Yes, I think this is python-ideas material. IMHO, what should be added to datetime module in 3.4 is ability to construct date/time objects from their str() representation:
assert time(str(t)) == t assert date(str(d)) == d assert datetime(str(dt)) == dt
I am not sure the same is needed for timedelta, but this can be discussed.
Implementation of any external to python standard should be wetted at PyPI first. There may be a reason why there is no rfc3339.py module on PyPI.
I had the issue today. I needed to parse a date with the following format.
2014-04-04T23:59:00+09:00
and could not with strptime.
I see a discussion in March 2014 http://code.activestate.com/lists/python-ideas/26883/ but no followup.
For references: http://www.w3.org/TR/NOTE-datetime http://tools.ietf.org/html/rfc3339
On closer inspection, Anders Hovmöller proposal doesn't work. https://github.com/boxed/iso8601
At least for the microseconds part.
In http://tools.ietf.org/html/rfc3339#section-5.6, the microsecond part is defined as:
time-secfrac = "." 1*DIGIT
In http://www.w3.org/TR/NOTE-datetime, same thing: s = one or more digits representing a decimal fraction of a second
Anders considers it to be only six digits. It can be more or it can be less. :)
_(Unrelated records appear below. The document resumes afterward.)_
(* ===== verification/PackedSingle.v ===== *)
(** Packed integers that stay within a block: [util/packed/bulk_operation_packed_single_block.go] and
    [util/packed/packed64_single_block.go].

    A block of 64 bits holds [64 / bitsPerValue] values, the first one in the lowest bits; what
    is left over is not used.  The bulk operation comes first, then the array, which ends with its
    instance of [MutableLaws]. *)

From stdpp Require Import base tactics numbers list.
From Stdlib Require Import ZArith Lia.
From S2P Require Import Prelude Digits BulkOperation PackedMutable Packed64.

Local Open Scope Z_scope.

(** * The bulk operation *)

Record bulkOperationPackedSingleBlock := {
  s_bitsPerValue : Z;
  s_valueCount : Z;
  s_mask : Z
}.

Section Bulk.
Context {E : Type}.
Local Abbreviation G := (go E).

Definition newBulkOperationPackedSingleBlock (bitsPerValue : Z) : G bulkOperationPackedSingleBlock :=
  if bitsPerValue =? 0 then Panic else
  Ret {| s_bitsPerValue := bitsPerValue; s_valueCount := Z.quot 64 bitsPerValue; s_mask := uwrap 64 (shl64 1 bitsPerValue - 1) |}.

Definition s_LongBlockCount : Z := 1.
Definition s_ByteBlockCount : Z := 8.
Definition s_ComputeIterations (b : bulkOperationPackedSingleBlock) (valueCount ramBudget : Z) : Z :=
  computeIterations s_ByteBlockCount (s_valueCount b) valueCount ramBudget.

(** [readSingleBlockLong] and [writeSingleBlockLong]: big-endian. *)
Definition readSingleBlockLong (blocks : list Z) (blocksOffset : Z) : G Z :=
  b0 ← aget blocks blocksOffset; b1 ← aget blocks (blocksOffset + 1);
  b2 ← aget blocks (blocksOffset + 2); b3 ← aget blocks (blocksOffset + 3);
  b4 ← aget blocks (blocksOffset + 4); b5 ← aget blocks (blocksOffset + 5);
  b6 ← aget blocks (blocksOffset + 6); b7 ← aget blocks (blocksOffset + 7);
  mret (Z.lor (Z.lor (Z.lor (Z.lor (Z.lor (Z.lor (Z.lor (shl64 b0 56) (shl64 b1 48)) (shl64 b2 40)) (shl64 b3 32))
    (shl64 b4 24)) (shl64 b5 16)) (shl64 b6 8)) b7).

Definition writeSingleBlockLong (block : Z) (blocks : list Z) (blocksOffset : Z) : G (list Z) :=
  blocks ← aset blocks blocksOffset (to_byte (Z.shiftr block 56));
  blocks ← aset blocks (blocksOffset + 1) (to_byte (Z.shiftr block 48));
  blocks ← aset blocks (blocksOffset + 2) (to_byte (Z.shiftr block 40));
  blocks ← aset blocks (blocksOffset + 3) (to_byte (Z.shiftr block 32));
  blocks ← aset blocks (blocksOffset + 4) (to_byte (Z.shiftr block 24));
  blocks ← aset blocks (blocksOffset + 5) (to_byte (Z.shiftr block 16));
  blocks ← aset blocks (blocksOffset + 6) (to_byte (Z.shiftr block 8));
  aset blocks (blocksOffset + 7) (to_byte block).

(** [decodeBlockLong] and [decodeBlockInt] differ in the conversion of a value, as do the encoders. *)
Definition decodeBlock (cv : Z → Z) (b : bulkOperationPackedSingleBlock) (block : Z) (values : list Z) (valuesOffset : Z)
    : G (list Z * Z) :=
  values ← aset values valuesOffset (cv (Z.land block (s_mask b)));
  '(_, values, valuesOffset) ← go_for (Z.to_nat (s_valueCount b - 1)) 1
    (fun _ '(block, values, valuesOffset) =>
      let block := Z.shiftr block (s_bitsPerValue b) in
      values ← aset values valuesOffset (cv (Z.land block (s_mask b)));
      mret (block, values, valuesOffset + 1))
    (block, values, valuesOffset + 1);
  mret (values, valuesOffset).

Definition encodeBlock (cv : Z → Z) (b : bulkOperationPackedSingleBlock) (values : list Z) (valuesOffset : Z) : G Z :=
  v ← aget values valuesOffset;
  go_for (Z.to_nat (s_valueCount b - 1)) 1
    (fun j block => v ← aget values (valuesOffset + j); mret (Z.lor block (shl64 (cv v) (j * s_bitsPerValue b)))) (cv v).

(** Blocks are words or eight bytes. *)
Definition read_word (blocks : list Z) (blocksOffset : Z) : G Z := x ← aget blocks blocksOffset; mret (to_uint64 x).
Definition write_word (block : Z) (blocks : list Z) (blocksOffset : Z) : G (list Z) := aset blocks blocksOffset (to_int64 block).

Definition decode_blocks (read : list Z → Z → G Z) (size : Z) (cv : Z → Z) (b : bulkOperationPackedSingleBlock)
    (blocks : list Z) (blocksOffset : Z) (values : list Z) (valuesOffset iterations : Z) : G (list Z) :=
  '(_, values, _) ← go_for (Z.to_nat iterations) 0
    (fun _ '(blocksOffset, values, valuesOffset) =>
      block ← read blocks blocksOffset;
      '(values, valuesOffset) ← decodeBlock cv b block values valuesOffset;
      mret (blocksOffset + size, values, valuesOffset))
    (blocksOffset, values, valuesOffset);
  mret values.

Definition encode_blocks (write : Z → list Z → Z → G (list Z)) (size : Z) (cv : Z → Z) (b : bulkOperationPackedSingleBlock)
    (values : list Z) (valuesOffset : Z) (blocks : list Z) (blocksOffset iterations : Z) : G (list Z) :=
  '(_, blocks, _) ← go_for (Z.to_nat iterations) 0
    (fun _ '(valuesOffset, blocks, blocksOffset) =>
      block ← encodeBlock cv b values valuesOffset;
      blocks ← write block blocks blocksOffset;
      mret (valuesOffset + s_valueCount b, blocks, blocksOffset + size))
    (valuesOffset, blocks, blocksOffset);
  mret blocks.

Definition s_DecodeLongs := decode_blocks read_word 1 to_int64.
Definition s_DecodeBytes := decode_blocks readSingleBlockLong 8 to_int64.
Definition s_DecodeLongsToInts (b : bulkOperationPackedSingleBlock) (blocks : list Z) (blocksOffset : Z)
    (values : list Z) (valuesOffset iterations : Z) : G (list Z) :=
  if 32 <? s_bitsPerValue b then Panic else decode_blocks read_word 1 to_int32 b blocks blocksOffset values valuesOffset iterations.
Definition s_DecodeBytesToInts (b : bulkOperationPackedSingleBlock) (blocks : list Z) (blocksOffset : Z)
    (values : list Z) (valuesOffset iterations : Z) : G (list Z) :=
  if 32 <? s_bitsPerValue b then Panic else
  decode_blocks readSingleBlockLong 8 to_int32 b blocks blocksOffset values valuesOffset iterations.
Definition s_EncodeLongsToLongs := encode_blocks write_word 1 to_uint64.
Definition s_EncodeIntsToLongs := encode_blocks write_word 1 (fun v => to_uint64 (to_uint32 v)).
Definition s_EncodeLongsToBytes := encode_blocks writeSingleBlockLong 8 to_uint64.
Definition s_EncodeIntsToBytes := encode_blocks writeSingleBlockLong 8 (fun v => to_uint64 (to_uint32 v)).
End Bulk.

Example single_block_run :
  (b ← newBulkOperationPackedSingleBlock (E := unit) 21;
   ws ← s_EncodeLongsToLongs b [1; 2; 3; 4; 5; 6] 0 [0; 0] 0 2; vs ← s_DecodeLongs b ws 0 (repeat 0 6) 0 2;
   bs ← s_EncodeIntsToBytes b [1; 2; 3] 0 (repeat 0 8) 0 1; us ← s_DecodeBytesToInts b bs 0 (repeat 0 3) 0 1;
   mret (ws, vs, bs, us))
  = Ret ([13194143727617; 26388289552388], [1; 2; 3; 4; 5; 6], [0; 0; 12; 0; 0; 64; 0; 1], [1; 2; 3]).
Proof. vm_compute. reflexivity. Qed.
Lemma q_decode_mid :
  s_DecodeLongs (E := E) (bulk_of bpv) (q_blocks q) (Z.of_nat k) arr (Z.of_nat off) (Z.of_nat it) =
  Ret (splice off (slice (k * vpb) (it * vpb) vs) arr).
Proof using Hw Hp Hi Ho.
  pose proof Hp as (Hsh & HF & Hst). pose proof q_blocks_room as Hr. destruct per_block_facts as (_ & Hn & _).
  set (xs := slice k it (q_blocks q)). assert (Hxs : length xs = it) by (by apply slice_length).
  pose proof (single_decode_words (E := E) bpv (bulk_of bpv) bulk_of_for xs) as Hmv. rewrite Hxs in Hmv.
  assert (Hlen : Forall (λ c, length c = vpb) (map (λ x, map to_int64 (unpack_block bpv (bulk_of bpv) (to_uint64 x))) xs)).
  { apply Forall_fmap, Forall_true. intros x. cbn. rewrite length_map, unpack_length. done. }
  assert (He : concat (map (λ x, map to_int64 (unpack_block bpv (bulk_of bpv) (to_uint64 x))) xs) = slice (k * vpb) (it * vpb) vs).
  { apply list_eq. intros i. destruct (decide (i < it * vpb)%nat) as [Hlt|].
    2: { rewrite !lookup_ge_None_2; [done|rewrite slice_length by lia; lia|rewrite (concat_length _ vpb Hlen), length_map, Hxs; lia]. }
    pose proof (Nat.mod_upper_bound i vpb ltac:(lia)) as Hm. pose proof (Nat.div_mod_eq i vpb) as Hd.
    rewrite slice_lookup by done. destruct (lookup_lt_is_Some_2 vs (k * vpb + i)) as [v Hv]; [lia|]. rewrite Hv.
    destruct (Hst _ _ Hv) as (u & Hu & Hf). replace (k * vpb + i)%nat with ((k + i / vpb) * vpb + i mod vpb)%nat in Hu, Hf by nia.
    destruct (block_pos (k + i / vpb) (i mod vpb) Hm) as [E1 E2]. rewrite E1 in Hu. rewrite E2 in Hf.
    apply list_lookup_fmap_Some in Hu as (x & -> & Hx).
    replace i with (i / vpb * vpb + i mod vpb)%nat at 1 by nia. rewrite (concat_lookup _ vpb) by done.
    assert (Hxi : xs !! (i / vpb)%nat = Some x) by (unfold xs; rewrite slice_lookup by (apply Nat.Div0.div_lt_upper_bound; lia); done).
    apply bind_Some. eexists. split; [apply list_lookup_fmap_Some; exists x; split; [reflexivity|exact Hxi]|].
    apply list_lookup_fmap_Some. eexists. split; [|by apply unpack_lookup]. rewrite Hf. symmetry. apply fits_back. by eapply Forall_lookup_1 in HF. }
  rewrite He in Hmv. apply (moves_splice _ k it off xs); [done|done|done|rewrite slice_length by lia; lia].
Qed.
(* ===== verification/PackedStream.v ===== *)
(** Packed integers in streams: [util/packed/packed_writer.go], [util/packed/packed_reader_iterator.go],
    and [GetWriterNoHeader] and [GetReaderIteratorNoHeader] of [util/packed/packed_ints.go].

    Both go through a buffer of a whole number of iterations of a bulk operation, whose size depends on
    the memory they are given.  They are clients of [BulkLaws] and of the laws of streams. *)

From stdpp Require Import base tactics numbers list strings.
From Stdlib Require Import ZArith Lia.
From S2P Require Import Prelude DataIO Digits BulkOperation PackedMutable Packed64 PackedSingle PackedSingleArray BulkInterface.

Local Open Scope Z_scope.

(** * The writer *)

Record packedWriter (O : Type) := {
  w_out : O;
  w_format : Format;
  w_encoder : BulkOperation;
  w_nextBlocks : list Z;
  w_nextValues : list Z;
  w_iterations : Z;
  w_valueCount : Z;
  w_bitsPerValue : Z;
  w_off : Z;
  w_written : Z;
  w_finished : bool
}.
Arguments w_out {O} p.
Arguments w_format {O} p.
Arguments w_encoder {O} p.
Arguments w_nextBlocks {O} p.
Arguments w_nextValues {O} p.
Arguments w_iterations {O} p.
Arguments w_valueCount {O} p.
Arguments w_bitsPerValue {O} p.
Arguments w_off {O} p.
Arguments w_written {O} p.
Arguments w_finished {O} p.

Section Writer.
Context {O : Type} `{DataOutput O}.

(** [make([]T, n)] *)
Definition make (n : Z) : M (list Z) := if n <? 0 then Panic else Ret (replicate (Z.to_nat n) 0).

Definition newPackedWriter (format : Format) (out : O) (valueCount bitsPerValue mem : Z) : M (packedWriter O) :=
  if 64 <? bitsPerValue then Err (Errorf "packed: bitsPerValue must be <= 64") else
  if (valueCount <? 0) && negb (valueCount =? -1) then Err (Errorf "packed: valueCount must be >= 0 or -1") else
  encoder ← BulkOperationOf format bitsPerValue;
  let iterations := op_ComputeIterations encoder valueCount mem in
  nextBlocks ← make (iterations * op_ByteBlockCount encoder);
  nextValues ← make (iterations * op_ByteValueCount encoder);
  Ret {| w_out := out; w_format := format; w_encoder := encoder; w_nextBlocks := nextBlocks; w_nextValues := nextValues;
         w_iterations := iterations; w_valueCount := valueCount; w_bitsPerValue := bitsPerValue;
         w_off := 0; w_written := 0; w_finished := false |}.

Definition GetWriterNoHeader (out : O) (format : Format) (valueCount bitsPerValue mem : Z) : M (packedWriter O) :=
  newPackedWriter format out valueCount bitsPerValue mem.

(** What [flush] leaves: an output, the bytes that were written, and values that are zero. *)
Definition flushed (w : packedWriter O) (out : O) (nextBlocks : list Z) : packedWriter O :=
  {| w_out := out; w_format := w_format w; w_encoder := w_encoder w; w_nextBlocks := nextBlocks;
     w_nextValues := replicate (length (w_nextValues w)) 0;
     w_iterations := w_iterations w; w_valueCount := w_valueCount w; w_bitsPerValue := w_bitsPerValue w;
     w_off := 0; w_written := w_written w; w_finished := w_finished w |}.

Definition flush (w : packedWriter O) : M (packedWriter O) :=
  nextBlocks ← op_EncodeLongsToBytes (w_encoder w) (w_nextValues w) 0 (w_nextBlocks w) 0 (w_iterations w);
  blockCount ← ByteCount (w_format w) VersionCurrent (w_off w) (w_bitsPerValue w);
  out ← out_bytes nextBlocks 0 blockCount (w_out w);
  Ret (flushed w out nextBlocks).

(** [w.nextValues[w.off] = v; w.off++] and [w.written++] *)
Definition with_values (w : packedWriter O) (nextValues : list Z) (off : Z) : packedWriter O :=
  {| w_out := w_out w; w_format := w_format w; w_encoder := w_encoder w; w_nextBlocks := w_nextBlocks w; w_nextValues := nextValues;
     w_iterations := w_iterations w; w_valueCount := w_valueCount w; w_bitsPerValue := w_bitsPerValue w;
     w_off := off; w_written := w_written w; w_finished := w_finished w |}.

Definition with_written (w : packedWriter O) (written : Z) (finished : bool) : packedWriter O :=
  {| w_out := w_out w; w_format := w_format w; w_encoder := w_encoder w; w_nextBlocks := w_nextBlocks w; w_nextValues := w_nextValues w;
     w_iterations := w_iterations w; w_valueCount := w_valueCount w; w_bitsPerValue := w_bitsPerValue w;
     w_off := w_off w; w_written := written; w_finished := finished |}.

Definition Add (w : packedWriter O) (v : Z) : M (packedWriter O) :=
  if w_bitsPerValue w <? UnsignedBitsRequired (to_uint64 v) then Err (Errorf "packed: value does not fit") else
  if w_finished w then Err (Errorf "packed: writer is finished") else
  if negb (w_valueCount w =? -1) && (w_valueCount w <=? w_written w) then Err (Errorf "packed: writing past end of stream") else
  nextValues ← aset (w_nextValues w) (w_off w) v;
  let w := with_values w nextValues (w_off w + 1) in
  w ← (if w_off w =? Z.of_nat (length (w_nextValues w)) then flush w else mret w);
  Ret (with_written w (w_written w + 1) (w_finished w)).

(** Each turn adds a value. *)
Definition Finish (w : packedWriter O) : M (packedWriter O) :=
  if w_finished w then Err (Errorf "packed: writer already finished") else
  w ← (if negb (w_valueCount w =? -1)
       then go_while (Z.to_nat (w_valueCount w - w_written w)) (fun w => w_written w <? w_valueCount w) (fun w => Add w 0) w
       else mret w);
  w ← flush w;
  Ret (with_written w (w_written w) true).

(** A caller that adds some values in turn. *)
Fixpoint add_all (w : packedWriter O) (vs : list Z) : M (packedWriter O) :=
  match vs with [] => mret w | v :: vs => w ← Add w v; add_all w vs end.
End Writer.

(** * The reader *)

(** [nextValues] is a [LongsRef]: an array, an offset and a length. *)
Record packedReaderIterator (I : Type) := {
  r_in : I;
  r_packedIntsVersion : Z;
  r_format : Format;
  r_bulkOperation : BulkOperation;
  r_nextBlocks : list Z;
  r_Longs : list Z;
  r_Offset : Z;
  r_Length : Z;
  r_iterations : Z;
  r_valueCount : Z;
  r_bitsPerValue : Z;
  r_position : Z
}.
Arguments r_in {I} p.
Arguments r_packedIntsVersion {I} p.
Arguments r_format {I} p.
Arguments r_bulkOperation {I} p.
Arguments r_nextBlocks {I} p.
Arguments r_Longs {I} p.
Arguments r_Offset {I} p.
Arguments r_Length {I} p.
Arguments r_iterations {I} p.
Arguments r_valueCount {I} p.
Arguments r_bitsPerValue {I} p.
Arguments r_position {I} p.

Section Reader.
Context {I : Type} `{DataInput I}.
Will comment on github too.
Noticed some people doing the same thing
https://github.com/tonyg/python-rfc3339 http://home.blarg.net/~steveha/pyfeed.html https://wiki.python.org/moin/WorkingWithTime
After inspections, the best library for parsing RFC3339 style date is definitely: https://github.com/tonyg/python-rfc3339/
Main code at https://github.com/tonyg/python-rfc3339/blob/master/rfc3339.py
So, shall we include it ? Otherwise, py8601 (https://bitbucket.org/micktwomey/pyiso8601/) looks pretty popular and well maintained (various committers, started in 2012, last commit in 2016). I think we should hurry, that's a great shame it has been while Python is able to generate a 8601 datetime but not parsing it back.
I'm working on the OpenStack project and iso8601 is heavily used.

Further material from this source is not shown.